В реальности, однако, оказалось, что Макаренко – один, а детей – миллионы, и из интернатов выходят не «строители коммунизма», а «антиобщественные элементы». И тем не менее, потребовались многие десятилетия, чтобы общество начало излечиваться от иллюзии «общественного воспитания» и осознало пагубность детских домов.
А вот ошибочность понимания разрушительной страсти как «подлинной любви», которая может послужить фундаментом для семейного счастья, увы, не осознана и до сих пор!
«
Было и ещё одно пагубное для советского общества последствие пропаганды «брака по любви». Идеология советского государства делала упор не на права, а на обязанности человека как члена общества; на осознание каждым человеком своей жизни как исполнения долга перед страной и обществом. При этом как-то забывалось, что это самое «чувство долга» не может возникнуть само по себе, оно не может быть врождённым; любовь к стране начинается с любви в семье, преданность стране возникает из преданности семье, и долг перед страной вырастает из долга перед своей семьёй.
Но о каком семейном «долге» можно говорить, если семья основана на «подлинной любви»? Ах, да, о том «долге», который стал предметом бесчисленных шуток и анекдотов, о пресловутом «супружеском долге», «супружеских обязанностях» жены по отношению к мужу и мужа по отношению к жене. И вот уже Жантиева и иже с нею ставят нам в пример Анну Каренину – смотрите, вот пример образцового исполнения «супружеских обязанностей» по отношению к возлюбленному, к которому питаешь «истинную любовь»! Вот он, образцовый «супружеский долг» (Анны по отношению к Вронскому), разрушающий «оковы буржуазного брака» - он вполне совместим с предательством, ради него можно забыть о детях – их ведь «общество» должно воспитать!
Но позвольте – если «подлинная любовь» к мужчине оправдывает предательство по отношению к мужу, если ради неё можно забыть о собственных детях, то почему ж ради внезапной «подлинной любви» по отношению, скажем, к США или Израилю или вовсе какому-нибудь Свазиленду (сердцу ведь не прикажешь!) нельзя предать СССР и забыть о «построении коммунизма»?
Вскрывшееся противоречие так и не было разрешено в рамках официальной идеологии. В комментариях к предыдущей части этих размышлений мне указали, что в позднем СССР культ «подлинной любви» де-факто начал уступать место культу «викторианской» семьи, лишенной, впрочем, своей «собственнической» составляющей.
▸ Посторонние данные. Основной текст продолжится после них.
(** The same address below the band, but [other_permissions] is not
    [DontCare] on a fresh object: the block is outside the band and the
    answer is [ERR_INVALID_COMBINATION], from the check of line 105. *)
Lemma band_check_counterexample : ~ band_check_as_written.
Proof.
  intros Hlaw.
  destruct (Hlaw sample_fresh 1%nat sample_process 0x00100000
              MemoryPermission_Read MemoryPermission_Read) as (_ & Hout).
  - discriminate.
  - u32_literal.
  - u32_literal.
  - assert (Hcode : Map_code sample_fresh 1%nat sample_process 0x00100000
                      MemoryPermission_Read MemoryPermission_Read
                    = Some ERR_INVALID_ADDRESS).
    { apply Hout. intros (Hlow & _). vm_compute in Hlow. apply Hlow. reflexivity. }
    vm_compute in Hcode. discriminate.
Qed.

(** Two more calls at the edges of the band check. The last page of the
    band, [0x13FFF000, 0x14000000), is inside the band and refused; a block
    at the top of the 32-bit space, whose end wraps around to 0, is outside
    the band and let through. *)
Example Map_last_page_of_band :
  in_shared_memory_band 0x13FFF000 (size sample_fresh)
  /\ Map_code sample_fresh 1%nat sample_process 0x13FFF000 MemoryPermission_Read 0x10000000
     = Some ERR_INVALID_ADDRESS.
Proof. split; [split; vm_compute; discriminate | reflexivity]. Qed.

Example Map_band_check_wraps :
  ~ in_shared_memory_band 0xFFFFF000 (size sample_fresh)
  /\ check_address sample_fresh 0xFFFFF000 = None.
Proof.
  split; [| reflexivity]. intros (_ & Hhigh). vm_compute in Hhigh. apply Hhigh. reflexivity.
Qed.

(** ** Life cycle *)

(** The applet object is kernel-allocated and owns its interval, and its
    [base_address] is [HEAP_VADDR], not 0. *)
Lemma storage_invariant_counterexample : ~ storage_invariant_as_written.
Proof.
  intros Hlaw.
  destruct (Hlaw AppletAllocation sample_applet) as ((_ & Hbase) & _).
  - destruct sample_applet_created as [k' Hk']. simpl.
    exists sample_kernel, 0, 0x1000, MemoryPermission_ReadWrite,
      MemoryPermission_ReadWrite, "applet", k'. exact Hk'.
  - assert (Hzero : base_address sample_applet = 0) by (apply Hbase; discriminate).
    vm_compute in Hzero. discriminate.
Qed.

Lemma creation_storage_invariant_witness :
  ((base_address sample_fresh = 0 <-> 0 = 0) /\
   (holding_memory sample_fresh = [] <-> 0 <> 0))
  /\ ((base_address sample_borrowed = 0 <-> 0x08000000 = 0) /\
      (holding_memory sample_borrowed = [] <-> 0x08000000 <> 0))
  /\ (owner_process sample_applet = None /\
      base_address sample_applet = u32 (HEAP_VADDR + 0) /\
      holding_memory sample_applet <> []).
Proof.
  destruct creation_storage_invariant as [Hcreate Happlet].
  destruct sample_fresh_created as [k1 Hfresh].
  destruct sample_borrowed_created as [k2 Hborrowed].
  destruct sample_applet_created as [k3 Hk3].
  split; [| split].
  - destruct (Hcreate _ _ _ _ _ _ _ _ _ _ Hfresh) as [Hbase Hholding].
    split; [exact Hbase |].
    apply Hholding; [reflexivity | discriminate | u32_literal].
  - destruct (Hcreate _ _ _ _ _ _ _ _ _ _ Hborrowed) as [Hbase Hholding].
    split; [exact Hbase |].
    apply Hholding; [reflexivity | discriminate | u32_literal].
  - destruct (Happlet _ _ _ _ _ _ _ _ Hk3) as (Howner & Hbase & _ & Hholding).
    auto.
Defined.

(** With a nonzero address and no owner the call faults; with address 0 the
    ownerless call returns an object at offset 0, and the call made for
    process 1 returns the same kernel plus 4 KiB on the [memory_used] of
    process 1. *)
Lemma CreateSharedMemory_owner_precondition_witness :
  CreateSharedMemory sample_kernel None 0x1000 MemoryPermission_ReadWrite
    MemoryPermission_Read 0x08000000 SYSTEM "borrowed" = InvalidDeref
  /\ exists sm0 k0,
       CreateSharedMemory sample_kernel None 0x1000 MemoryPermission_ReadWrite
         0x10000000 0 APPLICATION "fresh" = Return (MakeResult sm0, k0) /\
       owner_process sm0 = None /\
       linear_heap_phys_offset sm0 = 0 /\
       processes k0 = processes sample_kernel /\
       exists sm1 k1,
         CreateSharedMemory sample_kernel (Some 1%nat) 0x1000 MemoryPermission_ReadWrite
           0x10000000 0 APPLICATION "fresh" = Return (MakeResult sm1, k1) /\
         sm1 = sample_fresh /\
         processes k1 =
           <[1%nat := {| vm_manager := sample_vm; memory_used := 0x1000 |}]>
             (processes k0).
Proof.
  split.
  - destruct (CreateSharedMemory_owner_precondition sample_kernel 0x1000
                MemoryPermission_ReadWrite MemoryPermission_Read SYSTEM "borrowed")
      as (Hnull & _ & _).
    apply Hnull. discriminate.
  - destruct (CreateSharedMemory_owner_precondition sample_kernel 0x1000
                MemoryPermission_ReadWrite 0x10000000 APPLICATION "fresh")
      as (_ & Hreturned & _).
    destruct (Hreturned 0 eq_refl) as (sm0 & k0 & Hnone & Hsm0 & Hprocs & Howner).
    exists sm0, k0. split; [exact Hnone |].
    split; [rewrite Hsm0; reflexivity |]. split; [rewrite Hsm0; reflexivity |].
    split; [exact Hprocs |].
    destruct (Howner 1%nat sample_process eq_refl)
      as (sm1 & k1 & Hsome & Hsm1 & _ & _ & Hcharged).
    exists sm1, k1. split; [exact Hsome |].
    split; [rewrite Hsm1; reflexivity |]. exact Hcharged.
Defined.

(** The lent page goes back to process 1 as Private / ReadWrite and process
    2 is left alone; the ownerless applet object touches no process; once
    process 1 is gone, destroying the object that borrowed from it
    dereferences the stale pointer. *)
Lemma SharedMemory_dtor_owner_cases_witness :
  (exists k',
     SharedMemory_dtor sample_borrowed lending_kernel = Return k' /\
     processes k' = processes sample_kernel)
  /\ (exists k',
        SharedMemory_dtor sample_applet sample_kernel = Return k' /\
        processes k' = processes sample_kernel)
  /\ SharedMemory_dtor sample_borrowed orphaned_kernel = InvalidDeref.
Proof.
  split; [| split].
  - destruct (SharedMemory_dtor_owner_cases sample_borrowed lending_kernel)
      as (Hrestore & _ & _ & _).
    destruct (Hrestore 1%nat
                (set_vm_manager sample_process
                   (snd (lock_owner_range (VM := flat_vm) 0x08000000 0x1000
                           MemoryPermission_ReadWrite sample_vm))))
      as (k' & Hdtor & Hprocs); [discriminate | reflexivity | reflexivity |].
    exists k'. split; [exact Hdtor |]. rewrite Hprocs. vm_compute. reflexivity.
  - destruct (SharedMemory_dtor_owner_cases sample_applet sample_kernel)
      as (_ & Hskip & _ & _).
    apply Hskip. reflexivity.
  - destruct (SharedMemory_dtor_owner_cases sample_borrowed orphaned_kernel)
      as (_ & _ & Hgone & _).
    apply (Hgone 1%nat); [discriminate | reflexivity | reflexivity].
Defined.

(** Lending the heap page of process 1 and dropping the object at once
    leaves the kernel as it was. *)
Example borrowed_round_trip :
  create_then_destroy sample_kernel (Some 1%nat) 0x1000 MemoryPermission_ReadWrite
    MemoryPermission_Read 0x08000000 SYSTEM "borrowed" = Return sample_kernel.
Proof. vm_compute. reflexivity. Qed.

(** C6, the code on a block taken from the APPLICATION region: a fresh
    object of 4 KiB is created there and destroyed. Should the bytes go back
    to the allocator they came from, APPLICATION would see them freed; what
    happens is that APPLICATION keeps its 4 KiB allocated and is told
    nothing, while SYSTEM, which allocated nothing, is handed
    [Free(0, 0x1000)]. *)
Theorem fresh_APPLICATION_block_freed_into_SYSTEM :
  match create_then_destroy sample_kernel None 0x1000 MemoryPermission_ReadWrite
          0x10000000 0 APPLICATION "fresh" with
  | Return k =>
      bump_next (memory_regions k APPLICATION) = 0x1000 /\
      bump_freed (memory_regions k APPLICATION) = [] /\
      bump_next (memory_regions k SYSTEM) = 0 /\
      bump_freed (memory_regions k SYSTEM) = [(0, 0x1000)]
  | _ => False
  end.
Proof. vm_compute. auto. Qed.

(** From the SYSTEM region the same block does come back where it was
    taken. *)
Example fresh_SYSTEM_block_freed_into_SYSTEM :
  match create_then_destroy sample_kernel None 0x1000 MemoryPermission_ReadWrite
          0x10000000 0 SYSTEM "fresh" with
  | Return k =>
      bump_next (memory_regions k SYSTEM) = 0x1000 /\
      bump_freed (memory_regions k SYSTEM) = [(0, 0x1000)]
  | _ => False
  end.
Proof. vm_compute. auto. Qed.

(** ** The further properties on concrete calls *)

Lemma sample_empty_created :
  exists k',
    CreateSharedMemory sample_kernel None 0 MemoryPermission_ReadWrite
      0x10000000 0 SYSTEM "empty" = Return (MakeResult sample_empty, k').
Proof. eexists. vm_compute. reflexivity. Qed.

(** Bit 28 alone converts to no access. *)
Lemma ConvertPermissions_low_bits_witness :
  ConvertPermissions 0x10000000 = VMAPermission_None.
Proof.
  destruct (ConvertPermissions_low_bits 0x10000000) as (_ & _ & _ & _ & Hnone).
  apply Hnone. intros i Hi.
  assert (Hcases : i = 0 \/ i = 1 \/ i = 2) by lia.
  destruct Hcases as [-> | [-> | ->]]; reflexivity.
Defined.

Lemma Map_WrongPermission_iff_witness :
  Map_code sample_borrowed 1%nat sample_process 0x10000000
    MemoryPermission_Read MemoryPermission_Read = Some ERR_WRONG_PERMISSION.
Proof.
  apply (Map_WrongPermission_iff sample_borrowed 1%nat sample_process 0x10000000
           MemoryPermission_Read MemoryPermission_Read).
  - u32_literal.
  - u32_literal.
  - split; [vm_compute; discriminate |]. split; [vm_compute; discriminate |].
    split; [exact perm_subset_Read_ReadWrite | exact perm_subset_ReadWrite_Read].
Defined.

Lemma Map_InvalidCombination_iff_witness :
  Map_code sample_fresh 2%nat sample_process 0
    MemoryPermission_None MemoryPermission_Read = Some ERR_INVALID_COMBINATION.
Proof.
  apply (Map_InvalidCombination_iff sample_fresh 2%nat sample_process 0
           MemoryPermission_None MemoryPermission_Read).
  - u32_literal.
  - left. split; [reflexivity | vm_compute; discriminate].
Defined.

Lemma Map_InvalidAddress_iff_witness :
  Map_code sample_fresh 1%nat sample_process 0x13FFF000
    MemoryPermission_Read 0x10000000 = Some ERR_INVALID_ADDRESS.
Proof.
  apply (Map_InvalidAddress_iff sample_fresh 1%nat sample_process 0x13FFF000
           MemoryPermission_Read 0x10000000).
  split; [reflexivity |]. split; [discriminate |].
  right. vm_compute. discriminate.
Defined.

Lemma Map_after_checks_witness :
  Map_code sample_fresh 1%nat sample_process 0 MemoryPermission_Read 0x10000000
  = Some RESULT_SUCCESS
  \/ Map sample_fresh 1%nat sample_process 0 MemoryPermission_Read 0x10000000
     = AssertFailed.
Proof.
  destruct (Map_after_checks sample_fresh 1%nat sample_process 0
              MemoryPermission_Read 0x10000000) as (Hpassed & _).
  apply Hpassed; reflexivity.
Defined.

(** Two blocks of 4 KiB from 0x14000000: the second is bound at
    0x14001000. *)
Lemma map_blocks_app_witness :
  map_blocks (VM := flat_vm) sample_vm 0x14000000 MemoryPermission_Read
    ([(0, 0x1000)] ++ [(0x1000, 0x1000)])
  = vm' ← map_blocks (VM := flat_vm) sample_vm 0x14000000 MemoryPermission_Read
            [(0, 0x1000)];
    map_blocks (VM := flat_vm) vm' (u32 (0x14000000 + block_lengths [(0, 0x1000)]))
      MemoryPermission_Read [(0x1000, 0x1000)].
Proof.
  apply (map_blocks_app (VM := flat_vm) sample_vm 0x14000000 MemoryPermission_Read
           [(0, 0x1000)] [(0x1000, 0x1000)]).
  u32_literal.
Defined.

Lemma Map_writes_address_space_only_witness :
  exists code self' proc',
    Map sample_fresh 1%nat sample_process 0 MemoryPermission_Read 0x10000000
    = Return (code, (self', proc')) /\
    code = RESULT_SUCCESS /\
    self' = sample_fresh /\ memory_used proc' = memory_used sample_process.
Proof.
  eexists _, _, _. split; [reflexivity |]. split; [reflexivity |].
  apply (Map_writes_address_space_only sample_fresh 1%nat sample_process 0
           MemoryPermission_Read 0x10000000 RESULT_SUCCESS).
  reflexivity.
Defined.

Lemma CreateSharedMemory_zero_fill_witness :
  exists k',
    CreateSharedMemory sample_kernel (Some 1%nat) 0x1000 MemoryPermission_ReadWrite
      0x10000000 0 APPLICATION "fresh" = Return (MakeResult sample_fresh, k') /\
    fcram k' 0xFFF = 0 /\ fcram k' 0x1000 = 0xFF.
Proof.
  destruct sample_fresh_created as [k' Hk']. exists k'. split; [exact Hk' |].
  pose proof (CreateSharedMemory_zero_fill _ _ _ _ _ _ _ _ _ Hk') as Hfill.
  split; rewrite Hfill; reflexivity.
Defined.

Lemma CreateSharedMemory_fresh_footprint_witness :
  exists k',
    CreateSharedMemory sample_kernel (Some 1%nat) 0x1000 MemoryPermission_ReadWrite
      0x10000000 0 APPLICATION "fresh" = Return (MakeResult sample_fresh, k') /\
    memory_regions k' SYSTEM = sample_region /\
    exists proc,
      processes sample_kernel !! 1%nat = Some proc /\
      processes k' =
        <[1%nat := {| vm_manager := vm_manager proc;
                      memory_used := u32 (memory_used proc + 0x1000) |}]>
          (processes sample_kernel).
Proof.
  destruct sample_fresh_created as [k' Hk']. exists k'. split; [exact Hk' |].
  destruct (CreateSharedMemory_fresh_footprint _ _ _ _ _ _ _ _ _ Hk')
    as (_ & Hothers & Howner).
  split; [| exact Howner].
  rewrite (Hothers SYSTEM) by discriminate. reflexivity.
Defined.

(** No room for 256 MiB in a region of 128 MiB: the [ASSERT] fails. *)
Lemma CreateSharedMemory_fresh_outcome_witness :
  CreateSharedMemory sample_kernel None 0x10000000 MemoryPermission_ReadWrite
    0x10000000 0 SYSTEM "large" = AssertFailed.
Proof.
  destruct (CreateSharedMemory_fresh_outcome sample_kernel None 0x10000000
              MemoryPermission_ReadWrite 0x10000000 SYSTEM "large") as (_ & Hassert & _).
  apply Hassert. reflexivity.
Defined.

(** Nothing is mapped at 0x09000000, so the range cannot be locked. *)
Lemma CreateSharedMemory_borrow_error_witness :
  CreateSharedMemory sample_kernel (Some 1%nat) 0x1000 MemoryPermission_ReadWrite
    MemoryPermission_Read 0x09000000 SYSTEM "nowhere"
  = Return (ErrorResult ERR_INVALID_ADDRESS_STATE,
            set_process sample_kernel 1%nat (set_vm_manager sample_process sample_vm)).
Proof.
  apply (CreateSharedMemory_borrow_error sample_kernel 1%nat sample_process 0x1000
           MemoryPermission_ReadWrite MemoryPermission_Read 0x09000000 SYSTEM "nowhere"
           ERR_INVALID_ADDRESS_STATE sample_vm).
  - discriminate.
  - reflexivity.
  - reflexivity.
  - discriminate.
Defined.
Впрочем, лишенной ли? Я хорошо помню, что в позднем СССР понятие «долга» перед семьёй, перед обществом всё больше сводилось именно к долгу денежному! Занятия в школе на тему «сколько стоит бесплатно», о том, что «Ты решил эмигрировать? так возмести ж государству то, что оно затратило на твоё образование и медицинское обслуживание!»; «Родители столько денег потратили, чтобы обеспечить тебе весёлое детство, ты в долгу перед ними!»
Пропаганда «брака по любви» сыграла злую шутку с идеологами коммунизма: на деле она обернулась реваншем меркантилизма и товарно-денежных отношений!
Всё перевернули с ног на голову. Единственный «долг», который знает природа, который заложен в нас биологически, - это долг родителей перед детьми. «Мы в ответе за тех, кого приручили», но не наоборот!